Saturday, May 31, 2014
Lofer, Austrian Alps, Austria

 The sound of the bells continued this morning, with the first ones at 6am from the monastery shortly followed by cows on the move....NOT impressed (but at least it was sunny with blue skies). We decided to go and have a look at said noisy monastery - the towers with their golden domes were visible from our pitch and merited further investigation so we walked down the road.


 It is a beautiful building, founded in the 13th century by the Counts of Tyrol and now occupied by a Cistercian order. It has a beautifully decorated chapel and a distillery making special schnapps, but unfortunately when we got there we discovered it was all closed on Saturdays, so we had to content ourselves with admiring the exterior; it had been renovated in 1999 with beautifully decorated windows with fancy frames painted round them.


 We then panted our way back up the hill to the site, hitched up the van and set off for our next site in the Salzburg region at Lofer. Its always a bit of a gamble choosing a site from books/reviews, as one person's idea of perfection can be very different to another’s – but we really struck lucky with this one. Called Camping Grubhof, it lies next to the river Saalach 40kms SW of Salzburg, and has the most wonderful views of the Steinberg & Alm mountains.


 
 The pitches are arranged in such a way that you look out onto a grassy area with the nearest caravans being about 20m away, so there is a wonderful feeling of space.
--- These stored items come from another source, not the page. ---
Lemma shrink_spec b reserve :
  wf b -> 0 <= reserve -> 1032 + storage b + reserve <= vector_max_size ->
  exists b', shrink b reserve = Ret b' /\ wf b' /\ content b' = content b /\
    storage b' = Z.max 1032 (pre_append_size + zlen (content b) + reserve) /\
    read_index b' = pre_append_size.
Proof.
  intros Hb Hr Hmax. unfold shrink.
  rewrite readable_bytes_content, to_string_spec by done.
  pose proof (content_length b Hb) as Hcl.
  assert (u64 (zlen (content b) + reserve) = zlen (content b) + reserve) as ->.
  { open_wf Hb. apply u64_small. lia. }
  destruct (ensure_fresh (zlen (content b) + reserve)) as (o & -> & Ho & Hc & Hs & Hri & Hwi);
    [lia | open_wf Hb; lia |]. cbn.
  destruct (append_fits o (content b)) as (o' & -> & Ho' & Hc' & Hs' & Hr');
    [done | lia |]. cbn.
  eexists; split; [reflexivity |]. split_and!; try done.
  - by rewrite Hc', Hc.
  - rewrite Hs', Hs. f_equal. lia.
  - by rewrite Hr'.
Qed.

(** [readv(2)] never returns more bytes than the buffers offered can hold. *)
Definition readv_bounded (readv : Z -> list Z -> io_result) : Prop :=
  forall fd vec d, readv fd vec = IoData d -> zlen d <= foldr Z.add 0 vec.

(** The storage [read_fd] may need. *)
Lemma read_fd_total readv b fd d :
  wf b -> readv fd (read_fd_vec b) = IoData d ->
  zlen d <= foldr Z.add 0 (read_fd_vec b) ->
  (exists b', read_fd readv b fd = Ret (zlen d, None, b') /\ wf b' /\
     content b' = content b ++ d /\ storage b' <= storage b + extrabuf_size) \/
  (read_fd readv b fd = Stop LengthError /\ vector_max_size < storage b + extrabuf_size).
Proof.
  intros Hb Hd Hlen. unfold read_fd. rewrite Hd. unfold read_fd_vec in Hlen.
  rewrite writeadble_bytes_wf in * by done.
  assert (zlen d <= storage b - write_index b + extrabuf_size) as Hlen'.
  { unfold extrabuf_size in *. destruct (_ <? _); cbn in Hlen; lia. }
  destruct (write_at_end b (take (Z.to_nat (storage b - write_index b)) d))
    as (buf & -> & Hl & Hcd);
    [done | open_wf Hb; rewrite length_take; lia |]. cbn.
  open_wf Hb. zcase.
  - left. eexists; split; [reflexivity |].
    rewrite take_ge in Hcd by (buf_unfold; lia).
    unfold extrabuf_size in *. split_and!.
    + constructor; buf_unfold; u64_tac; lia.
    + unfold content at 1. cbn. rewrite <- Hcd. f_equal. buf_unfold. u64_tac. done.
    + buf_unfold. lia.
  - assert (wf (mk buf (read_index b) (zlen buf))) as Hb'
      by (constructor; buf_unfold; lia).
    destruct (append_total (mk buf (read_index b) (zlen buf))
                (drop (Z.to_nat (zlen (_buffer b) - write_index b)) d))
      as [(b' & Hap & Hwf' & Hc' & Hs' & _)|[Hap Hmax]].
    { done. }
    { buf_unfold; unfold extrabuf_size in *. rewrite length_drop. lia. }
    + rewrite Hap. cbn. left. exists b'. split_and!; try done.
      * rewrite Hc'. unfold content at 1; cbn.
        replace (zlen buf) with (write_index b + zlen (take (Z.to_nat (zlen (_buffer b) - write_index b)) d))
          by (buf_unfold; rewrite length_take; lia).
        rewrite Hcd, <- app_assoc, take_drop. done.
      * buf_unfold. rewrite length_drop in Hs'. lia.
    + rewrite Hap. cbn. right. split; [done |]. buf_unfold. rewrite length_drop in Hmax. lia.
Qed.

Lemma read_fd_data readv b fd d :
  wf b -> storage b + extrabuf_size <= vector_max_size ->
  readv fd (read_fd_vec b) = IoData d ->
  zlen d <= foldr Z.add 0 (read_fd_vec b) ->
  exists b', read_fd readv b fd = Ret (zlen d, None, b') /\ wf b' /\
    content b' = content b ++ d /\ storage b' <= storage b + extrabuf_size.
Proof.
  intros Hb Hmax Hd Hlen.
  destruct (read_fd_total readv b fd d Hb Hd Hlen) as [?|[_ ?]]; [done | lia].
Qed.

Section integers.
Context {H : Host} {B : Build}.

(** The bytes an integer puts on the wire: big-endian on either host. *)
Lemma int_wire n x :
  (0 < n)%nat ->
  store n (to_signed (8 * Z.of_nat n) (htobe n (to_unsigned (8 * Z.of_nat n) x)))
  = be_bytes n x.
Proof.
  intros Hn. rewrite <- store_mod.
  fold (to_unsigned (8 * Z.of_nat n) (to_signed (8 * Z.of_nat n)
    (htobe n (to_unsigned (8 * Z.of_nat n) x)))).
  rewrite to_unsigned_signed by lia. unfold to_unsigned at 1.
  rewrite store_mod, store_htobe. unfold be_bytes, to_unsigned.
  by rewrite le_bytes_mod.
Qed.

Lemma int_unwire n d :
  (0 < n)%nat -> length d = n ->
  to_signed (8 * Z.of_nat n)
    (betoh n (to_unsigned (8 * Z.of_nat n) (to_signed (8 * Z.of_nat n) (load d))))
  = to_signed (8 * Z.of_nat n) (be_value d).
Proof.
  intros Hn <-. rewrite to_unsigned_signed by lia.
  assert (to_unsigned (8 * zlen d) (load d) = load d) as ->.
  { apply Z.mod_small. unfold load, be_value.
    pose proof (le_value_range d). pose proof (le_value_range (rev d)) as Hr.
    rewrite length_rev in Hr. by destruct little_endian. }
  by rewrite betoh_load.
Qed.

Lemma append_int_64_wire b x : append_int_64 b x = append b (be_bytes 8 x).
Proof. unfold append_int_64, Endian.host_to_network_64. by rewrite <- (int_wire 8) by lia. Qed.
Lemma append_int_32_wire b x : append_int_32 b x = append b (be_bytes 4 x).
Proof. unfold append_int_32, Endian.host_to_network_32. by rewrite <- (int_wire 4) by lia. Qed.
Lemma append_int_16_wire b x : append_int_16 b x = append b (be_bytes 2 x).
Proof. unfold append_int_16, Endian.host_to_network_16. by rewrite <- (int_wire 2) by lia. Qed.
Lemma store_1 x : store 1 x = be_bytes 1 x.
Proof. unfold store. by destruct little_endian. Qed.
Lemma append_int_8_wire b x : append_int_8 b x = append b (be_bytes 1 x).
Proof. unfold append_int_8. by rewrite store_1. Qed.

Lemma prepend_int_64_wire b x : prepend_int_64 b x = prepend b (be_bytes 8 x).
Proof. unfold prepend_int_64, Endian.host_to_network_64. by rewrite <- (int_wire 8) by lia. Qed.
Lemma prepend_int_32_wire b x : prepend_int_32 b x = prepend b (be_bytes 4 x).
Proof. unfold prepend_int_32, Endian.host_to_network_32. by rewrite <- (int_wire 4) by lia. Qed.
Lemma prepend_int_16_wire b x : prepend_int_16 b x = prepend b (be_bytes 2 x).
Proof. unfold prepend_int_16, Endian.host_to_network_16. by rewrite <- (int_wire 2) by lia. Qed.
Lemma prepend_int_8_wire b x : prepend_int_8 b x = prepend b (be_bytes 1 x).
Proof. unfold prepend_int_8. by rewrite store_1. Qed.

(** Reading the first [n] readable bytes. *)
Lemma mem_front b d rest :
  wf b -> content b = d ++ rest -> mem b (peek b) (peek b + zlen d) = Ret d.
Proof.
  intros Hb Hc. rewrite <- (Z.add_0_r (peek b)) at 1.
  rewrite mem_content by (rewrite ?Hc, ?length_app; lia || done).
  rewrite Hc, slice_take_drop, drop_0, Nat2Z.id by lia. by rewrite take_app_length.
Qed.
The facilities are warm and spotless, the people in Reception are very friendly and the amenities second to none with a small spa, cafe, bar and small shop. Children are well catered for (not that there are many here) with a playground and a superb area of sandpit with waterwheels and channels so they can dam and dig to their hearts content.


We sited ourselves then went off to the local village to do some shopping – a picture-box little place whose wooden houses had window boxes full of flowers, all with the backdrop of those wonderful mountains. There is also a Spar in the next village so we won’t starve.


 There was a nice looking camp restaurant by the entrance so we treated ourselves to our first Austrian meal, and what a meal it was – some of the nicest food we’ve ever had and at reasonable prices. I had a Salzburg Schnitzel of chicken stuffed with ham and mushrooms, parsley potatoes and a tasty dip & hubby had a stuffed chicken breast with "mountain cheese" & vegetables on a bed of rice, all washed down with the local beer. Yum.

The sun was setting behind the mountains as we walked down to the river to have a look: it is pale turquoise and extremely fast flowing, making the ducks sailing on it look turbo-charged. We looked across at one of the many traffic-free cycle tracks the site has access to and resolved to use it tomorrow, weather willing.